The only downside is the deep frying. I try to avoid deep frying because of the mess and calories, but it's cold today so I can use the extra calories... lol!

As I've done previously, I've made a small batch to test out the recipe.

1 Green Plantain, cut into 1" thick rounds
1 clove of garlic
1 slice of bacon, cooked
1 T bacon drippings (This is my addition to boost the bacon flavor)
Salt and pepper to taste
Cilantro for garnish
Oil for deep frying

The ingredients: bacon, garlic and the plantain which is just starting to yellow.

1. Peel* and cut the plantain. The recipe calls for soaking in salted water. I skipped this step reasoning the soak is used to prevent oxidation browning... since I was going straight to the frying I didn't have to worry about browning.

*Note: My first time peeling a green plantain. It doesn't peel like a sweet Cavendish banana. With the plantain, you cut off the ends and use a knife to cut off the skin. The skin is very crisp like celery.

2. Deep fry (350F**) until golden. The oil I used was mainly bacon drippings. Canola oil was added to raise the oil level to 1". Fry 5 minutes, flip and fry another 5 minutes.
**Note: I didn't not measure the oil temp, I just started when the oil seemed hot enough.
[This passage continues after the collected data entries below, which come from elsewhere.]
(* ===== verification/Shell.v ===== *)
(** * [main]: the loop of the shell

    Lines 15-82 of [src/driver.c].  One iteration of [while (!exit)] is
    [main_step]: [getInput] on the cleared buffers, then the dispatch on
    [input[0]]: NULL, empty or starting with [#] re-prompts; [exit] ends the
    loop and [main] returns 0; [status] prints the report of [exit_status];
    [cd] changes directory; anything else goes to [execInput].  The loop can
    also end by a crash in [getInput] ([strcpy] from NULL), by a failed
    [fork] ([exit(1)]), or reach end of input, where [fgets] returns NULL and
    the code goes on with a buffer [fgets] did not write: the model stops
    there, in [Undefined], and does not follow the loop further.

    [run] iterates [main_step] with fuel.  [step] is the abstract
    specification of one iteration, with the choices of the operating system
    left free (whether [fork] fails, whether a background child has ended,
    what status and files a child leaves, as long as the status is a valid
    one); [main_step_refines] shows that [main_step] takes one of its steps
    for every environment, and the invariants are proved on [step] by rule
    induction.
    [dispatch] makes the [fflush] calls of lines 40, 61, 65 and 75, and
    [getInput_io] are the calls [getInput] makes on the streams, which
    [consume] adds to the log; [run_prompt_visible] and [run_fork_flushed]
    show, for every buffering mode of standard output, that nothing is
    pending when the shell waits for input, forks, or writes to standard
    error.  [consume] adds the blocks [getInput] allocated to the heap; the [memset]
    of the next iteration drops the pointers to them, and [run_heap_leak]
    shows that along a script the heap is the blocks of every line read. *)

From S2P Require Import Prelude CStr WaitStatus Os Stdio Input Strtok Subst Tokenizer Launcher Reaper.

Module Shell.
Import CStr WaitStatus Os Stdio Input Strtok Subst Tokenizer Launcher Reaper.

Inductive outcome :=
| Running (s : session)
| Exited (code : Z) (s : session)
| Crashed (s : session)
| Undefined (s : session).

Definition MSG_NODIR : string := "Directory does not exist." +:+ String NL "".

(** [input[0][0] == '#'] *)
Definition is_comment (a : string) : bool :=
  match a with String c _ => Ascii.eqb c "#"%char | EmptyString => false end.

(** The calls [getInput] makes on the streams, from what it printed:
    [printf(": ")], [fflush(stdout)] and [fgets] (lines 90-92), then the
    [printf] and [fflush] of each message of the loop (lines 118-119).  The
    [fflush] of lines 103 and 151 follow a [fflush] with nothing printed in
    between, on an empty buffer. *)
Definition getInput_io (out : list string) : list ev :=
  match out with
  | [] => []
  | p :: ms => [Wr p; Fl; Rd] ++ flat_map (fun m => [Wr m; Fl]) ms
  end.

(** The session after [getInput]: the input left, what it printed, and the
    blocks it allocated, which stay on the heap: [main] clears the pointers
    with [memset] at the next iteration and never frees them. *)
Definition consume (rest : string) (out : list string) (bs : list block) (s : session) : session :=
  mkS (s_pid s) (s_status s) (s_cwd s) (s_fs s) rest (s_out s ++ out) (s_err s) (s_next s)
    (s_zombies s) (s_heap s ++ bs) (s_io s ++ getInput_io out).

(** What [getInput] printed when it returns no command. *)
Definition printed (out : list string) (s : session) : session :=
  mkS (s_pid s) (s_status s) (s_cwd s) (s_fs s) (s_stdin s) (s_out s ++ out) (s_err s) (s_next s)
    (s_zombies s) (s_heap s) (s_io s ++ getInput_io out).

Definition set_cwd (d : string) (s : session) : session :=
  mkS (s_pid s) (s_status s) d (s_fs s) (s_stdin s) (s_out s) (s_err s) (s_next s) (s_zombies s)
    (s_heap s) (s_io s).

(** Lines 62-71 (after the [fflush] of line 61): [cd] with [input[1]],
    whose failure is reported and flushed, or with [getenv("HOME")], whose
    failure (no [HOME], or not a directory) is silent. *)
Definition cd_builtin `{Env} (c : cmd) (s : session) : session :=
  match data c !! 1 with
  | Some p =>
      match chdir (s_fs s) (s_cwd s) p with
      | Some d => set_cwd d s
      | None => flush_out (say [MSG_NODIR] s)
      end
  | None =>
      match env_home with
      | Some h => match chdir (s_fs s) (s_cwd s) h with Some d => set_cwd d s | None => s end
      | None => s
      end
  end.

(** Lines 34-77, on the command [getInput] returned, with the [fflush]
    of lines 40, 61 and 75; [exit] ends [main], whose return flushes
    standard output. *)
Definition dispatch `{Env} (c : cmd) (s : session) : outcome :=
  match data c !! 0 with
  | None => Running s
  | Some a0 =>
      if (a0 =s= "") || is_comment a0 then Running (flush_out s)
      else if a0 =s= "exit" then Exited 0 (flush_out s)
      else if a0 =s= "status" then Running (say [status_msg (s_status s)] s)
      else if a0 =s= "cd" then Running (cd_builtin c (flush_out s))
      else match execInput c (flush_out s) with
           | ExecOk s' => Running s'
           | ForkFailed s' => Exited 1 s'
           end
  end.

(** One iteration of [while (!exit)]. *)
Definition main_step `{Env} (s : session) : outcome :=
  match getInput (s_pid s) (s_stdin s) with
  | GotEof out => Undefined (printed out s)
  | GotCrash out => Crashed (printed out s)
  | GotFuel => Crashed s
  | GotCmd c out rest => dispatch c (consume rest out (blocks c) s)
  end.

(** [main] from a session, for at most [fuel] iterations. *)
Fixpoint run `{Env} (fuel : nat) (s : session) : outcome :=
  match fuel with
  | 0 => Running s
  | S fuel' =>
      match main_step s with
      | Running s' => run fuel' s'
      | o => o
      end
  end.

(** The session [main] starts with: [exit_status = 0], nothing printed. *)
Definition init (pid : Z) (cwd : string) (fs : fsys) (stdin : string) (next : Z) : session :=
  mkS pid 0 cwd fs stdin [] [] next [] [] [].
3. While the plantain is frying, pulse together the bacon, garlic, a dash of salt and pepper.

4. Add the hot, fried plantain to the food processor.
The plantain had a crispy outer shell while soft on the inside.

Pulse until mashed.... Interesting result here. The crispy outer aren't breaking down to a mash. The texture is remains a little coarse.

5. Form into balls and garnish with cilantro to eat as is...

or serve in a soup.
Pictured is a simple chicken broth enriched with garlic, red pepper, green onion and tomatoes.

I was expecting my mofongo to have a soft mashed banana texture, but the results were more like brown rice balls. The flavor was nice. A hint of bacony goodness and the residual heat from the fried plantain cooked out the rawness out of the garlic.